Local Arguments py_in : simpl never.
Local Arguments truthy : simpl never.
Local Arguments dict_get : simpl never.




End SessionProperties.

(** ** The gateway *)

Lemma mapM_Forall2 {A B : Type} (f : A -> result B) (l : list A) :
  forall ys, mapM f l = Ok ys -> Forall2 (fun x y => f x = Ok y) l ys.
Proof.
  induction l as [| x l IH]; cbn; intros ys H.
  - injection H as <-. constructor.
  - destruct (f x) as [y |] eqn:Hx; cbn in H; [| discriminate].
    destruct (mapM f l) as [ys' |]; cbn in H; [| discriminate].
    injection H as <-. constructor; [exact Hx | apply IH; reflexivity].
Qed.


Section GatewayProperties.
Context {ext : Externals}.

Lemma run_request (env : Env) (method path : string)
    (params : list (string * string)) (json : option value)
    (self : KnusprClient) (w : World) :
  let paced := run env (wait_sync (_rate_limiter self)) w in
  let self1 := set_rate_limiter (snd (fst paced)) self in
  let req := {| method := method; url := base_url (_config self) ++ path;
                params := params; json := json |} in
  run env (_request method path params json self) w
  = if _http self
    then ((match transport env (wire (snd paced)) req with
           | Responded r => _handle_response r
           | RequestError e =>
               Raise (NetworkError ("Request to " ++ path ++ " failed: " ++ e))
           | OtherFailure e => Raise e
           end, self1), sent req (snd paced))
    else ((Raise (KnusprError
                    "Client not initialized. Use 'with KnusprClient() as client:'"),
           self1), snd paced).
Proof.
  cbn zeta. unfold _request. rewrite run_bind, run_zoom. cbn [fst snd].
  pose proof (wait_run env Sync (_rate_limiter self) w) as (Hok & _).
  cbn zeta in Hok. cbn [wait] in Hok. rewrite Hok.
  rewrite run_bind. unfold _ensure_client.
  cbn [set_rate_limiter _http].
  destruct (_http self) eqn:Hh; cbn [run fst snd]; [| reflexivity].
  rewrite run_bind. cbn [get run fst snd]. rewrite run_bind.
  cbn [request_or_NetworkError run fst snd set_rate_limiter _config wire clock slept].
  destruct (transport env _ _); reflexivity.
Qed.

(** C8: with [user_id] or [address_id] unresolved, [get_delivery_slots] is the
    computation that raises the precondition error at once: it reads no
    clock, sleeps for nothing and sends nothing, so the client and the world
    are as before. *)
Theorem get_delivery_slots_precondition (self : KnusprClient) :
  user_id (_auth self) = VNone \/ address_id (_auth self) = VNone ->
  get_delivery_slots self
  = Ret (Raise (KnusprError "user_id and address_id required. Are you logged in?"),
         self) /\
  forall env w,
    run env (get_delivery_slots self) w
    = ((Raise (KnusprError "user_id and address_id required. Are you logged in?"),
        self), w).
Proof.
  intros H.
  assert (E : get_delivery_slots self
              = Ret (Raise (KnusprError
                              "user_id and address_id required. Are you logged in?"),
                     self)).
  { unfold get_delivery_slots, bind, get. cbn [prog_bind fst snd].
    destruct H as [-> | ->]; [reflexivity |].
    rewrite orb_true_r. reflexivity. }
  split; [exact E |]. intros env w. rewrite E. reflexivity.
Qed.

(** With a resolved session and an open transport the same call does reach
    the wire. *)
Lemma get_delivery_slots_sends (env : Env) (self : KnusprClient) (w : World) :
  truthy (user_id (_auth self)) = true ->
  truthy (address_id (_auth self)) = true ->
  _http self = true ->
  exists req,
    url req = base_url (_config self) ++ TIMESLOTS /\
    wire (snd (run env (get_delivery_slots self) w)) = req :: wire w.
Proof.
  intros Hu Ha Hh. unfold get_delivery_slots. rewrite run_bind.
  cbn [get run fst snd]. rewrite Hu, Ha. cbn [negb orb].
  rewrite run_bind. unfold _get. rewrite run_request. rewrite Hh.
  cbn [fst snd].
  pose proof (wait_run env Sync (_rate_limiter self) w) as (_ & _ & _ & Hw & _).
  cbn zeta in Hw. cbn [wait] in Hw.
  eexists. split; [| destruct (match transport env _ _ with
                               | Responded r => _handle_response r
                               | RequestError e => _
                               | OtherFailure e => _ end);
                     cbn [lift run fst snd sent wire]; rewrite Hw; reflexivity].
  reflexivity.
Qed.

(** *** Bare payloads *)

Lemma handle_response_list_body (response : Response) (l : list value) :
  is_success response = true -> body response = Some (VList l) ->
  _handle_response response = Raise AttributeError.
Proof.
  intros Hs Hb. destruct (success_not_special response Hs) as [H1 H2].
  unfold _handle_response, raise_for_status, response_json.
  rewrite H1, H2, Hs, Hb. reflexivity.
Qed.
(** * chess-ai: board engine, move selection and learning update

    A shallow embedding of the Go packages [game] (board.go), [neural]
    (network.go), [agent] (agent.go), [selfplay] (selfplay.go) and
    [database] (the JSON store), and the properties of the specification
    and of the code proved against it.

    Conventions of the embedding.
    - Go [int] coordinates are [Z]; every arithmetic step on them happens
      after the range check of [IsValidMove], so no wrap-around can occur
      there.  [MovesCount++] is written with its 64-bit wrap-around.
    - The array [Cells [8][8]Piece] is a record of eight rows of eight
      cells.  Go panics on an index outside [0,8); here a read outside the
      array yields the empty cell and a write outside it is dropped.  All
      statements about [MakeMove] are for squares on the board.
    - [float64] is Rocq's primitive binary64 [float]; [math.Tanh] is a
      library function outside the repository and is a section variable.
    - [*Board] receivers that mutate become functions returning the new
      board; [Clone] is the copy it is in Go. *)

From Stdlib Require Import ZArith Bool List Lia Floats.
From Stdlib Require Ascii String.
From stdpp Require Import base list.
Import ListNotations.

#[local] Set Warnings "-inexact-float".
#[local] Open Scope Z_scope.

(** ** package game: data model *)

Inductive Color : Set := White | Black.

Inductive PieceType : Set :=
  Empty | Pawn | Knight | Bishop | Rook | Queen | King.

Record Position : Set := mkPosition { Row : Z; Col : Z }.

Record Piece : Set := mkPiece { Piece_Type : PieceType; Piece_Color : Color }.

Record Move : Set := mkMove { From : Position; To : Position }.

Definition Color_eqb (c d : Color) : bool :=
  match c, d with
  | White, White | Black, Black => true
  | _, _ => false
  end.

▶ _To do_
Set down the full listing a second time, exactly as given.

▶ _Result of this task_
Local Arguments py_in : simpl never.
Local Arguments truthy : simpl never.
Local Arguments dict_get : simpl never.




End SessionProperties.

(** ** The gateway *)

Lemma mapM_Forall2 {A B : Type} (f : A -> result B) (l : list A) :
  forall ys, mapM f l = Ok ys -> Forall2 (fun x y => f x = Ok y) l ys.
Proof.
  induction l as [| x l IH]; cbn; intros ys H.
  - injection H as <-. constructor.
  - destruct (f x) as [y |] eqn:Hx; cbn in H; [| discriminate].
    destruct (mapM f l) as [ys' |]; cbn in H; [| discriminate].
    injection H as <-. constructor; [exact Hx | apply IH; reflexivity].
Qed.


Section GatewayProperties.
Context {ext : Externals}.

Lemma run_request (env : Env) (method path : string)
    (params : list (string * string)) (json : option value)
    (self : KnusprClient) (w : World) :
  let paced := run env (wait_sync (_rate_limiter self)) w in
  let self1 := set_rate_limiter (snd (fst paced)) self in
  let req := {| method := method; url := base_url (_config self) ++ path;
                params := params; json := json |} in
  run env (_request method path params json self) w
  = if _http self
    then ((match transport env (wire (snd paced)) req with
           | Responded r => _handle_response r
           | RequestError e =>
               Raise (NetworkError ("Request to " ++ path ++ " failed: " ++ e))
           | OtherFailure e => Raise e
           end, self1), sent req (snd paced))
    else ((Raise (KnusprError
                    "Client not initialized. Use 'with KnusprClient() as client:'"),
           self1), snd paced).
Proof.
  cbn zeta. unfold _request. rewrite run_bind, run_zoom. cbn [fst snd].
  pose proof (wait_run env Sync (_rate_limiter self) w) as (Hok & _).
  cbn zeta in Hok. cbn [wait] in Hok. rewrite Hok.
  rewrite run_bind. unfold _ensure_client.
  cbn [set_rate_limiter _http].
  destruct (_http self) eqn:Hh; cbn [run fst snd]; [| reflexivity].
  rewrite run_bind. cbn [get run fst snd]. rewrite run_bind.
  cbn [request_or_NetworkError run fst snd set_rate_limiter _config wire clock slept].
  destruct (transport env _ _); reflexivity.
Qed.

(** C8: with [user_id] or [address_id] unresolved, [get_delivery_slots] is the
    computation that raises the precondition error at once: it reads no
    clock, sleeps for nothing and sends nothing, so the client and the world
    are as before. *)
Theorem get_delivery_slots_precondition (self : KnusprClient) :
  user_id (_auth self) = VNone \/ address_id (_auth self) = VNone ->
  get_delivery_slots self
  = Ret (Raise (KnusprError "user_id and address_id required. Are you logged in?"),
         self) /\
  forall env w,
    run env (get_delivery_slots self) w
    = ((Raise (KnusprError "user_id and address_id required. Are you logged in?"),
        self), w).
Proof.
  intros H.
  assert (E : get_delivery_slots self
              = Ret (Raise (KnusprError
                              "user_id and address_id required. Are you logged in?"),
                     self)).
  { unfold get_delivery_slots, bind, get. cbn [prog_bind fst snd].
    destruct H as [-> | ->]; [reflexivity |].
    rewrite orb_true_r. reflexivity. }
  split; [exact E |]. intros env w. rewrite E. reflexivity.
Qed.

(** With a resolved session and an open transport the same call does reach
    the wire. *)
Lemma get_delivery_slots_sends (env : Env) (self : KnusprClient) (w : World) :
  truthy (user_id (_auth self)) = true ->
  truthy (address_id (_auth self)) = true ->
  _http self = true ->
  exists req,
    url req = base_url (_config self) ++ TIMESLOTS /\
    wire (snd (run env (get_delivery_slots self) w)) = req :: wire w.
Proof.
  intros Hu Ha Hh. unfold get_delivery_slots. rewrite run_bind.
  cbn [get run fst snd]. rewrite Hu, Ha. cbn [negb orb].
  rewrite run_bind. unfold _get. rewrite run_request. rewrite Hh.
  cbn [fst snd].
  pose proof (wait_run env Sync (_rate_limiter self) w) as (_ & _ & _ & Hw & _).
  cbn zeta in Hw. cbn [wait] in Hw.
  eexists. split; [| destruct (match transport env _ _ with
                               | Responded r => _handle_response r
                               | RequestError e => _
                               | OtherFailure e => _ end);
                     cbn [lift run fst snd sent wire]; rewrite Hw; reflexivity].
  reflexivity.
Qed.

(** *** Bare payloads *)

Lemma handle_response_list_body (response : Response) (l : list value) :
  is_success response = true -> body response = Some (VList l) ->
  _handle_response response = Raise AttributeError.
Proof.
  intros Hs Hb. destruct (success_not_special response Hs) as [H1 H2].
  unfold _handle_response, raise_for_status, response_json.
  rewrite H1, H2, Hs, Hb. reflexivity.
Qed.
(** * chess-ai: board engine, move selection and learning update

    A shallow embedding of the Go packages [game] (board.go), [neural]
    (network.go), [agent] (agent.go), [selfplay] (selfplay.go) and
    [database] (the JSON store), and the properties of the specification
    and of the code proved against it.

    Conventions of the embedding.
    - Go [int] coordinates are [Z]; every arithmetic step on them happens
      after the range check of [IsValidMove], so no wrap-around can occur
      there.  [MovesCount++] is written with its 64-bit wrap-around.
    - The array [Cells [8][8]Piece] is a record of eight rows of eight
      cells.  Go panics on an index outside [0,8); here a read outside the
      array yields the empty cell and a write outside it is dropped.  All
      statements about [MakeMove] are for squares on the board.
    - [float64] is Rocq's primitive binary64 [float]; [math.Tanh] is a
      library function outside the repository and is a section variable.
    - [*Board] receivers that mutate become functions returning the new
      board; [Clone] is the copy it is in Go. *)

From Stdlib Require Import ZArith Bool List Lia Floats.
From Stdlib Require Ascii String.
From stdpp Require Import base list.
Import ListNotations.

#[local] Set Warnings "-inexact-float".
#[local] Open Scope Z_scope.

(** ** package game: data model *)

Inductive Color : Set := White | Black.

Inductive PieceType : Set :=
  Empty | Pawn | Knight | Bishop | Rook | Queen | King.

Record Position : Set := mkPosition { Row : Z; Col : Z }.

Record Piece : Set := mkPiece { Piece_Type : PieceType; Piece_Color : Color }.

Record Move : Set := mkMove { From : Position; To : Position }.

Definition Color_eqb (c d : Color) : bool :=
  match c, d with
  | White, White | Black, Black => true
  | _, _ => false
  end.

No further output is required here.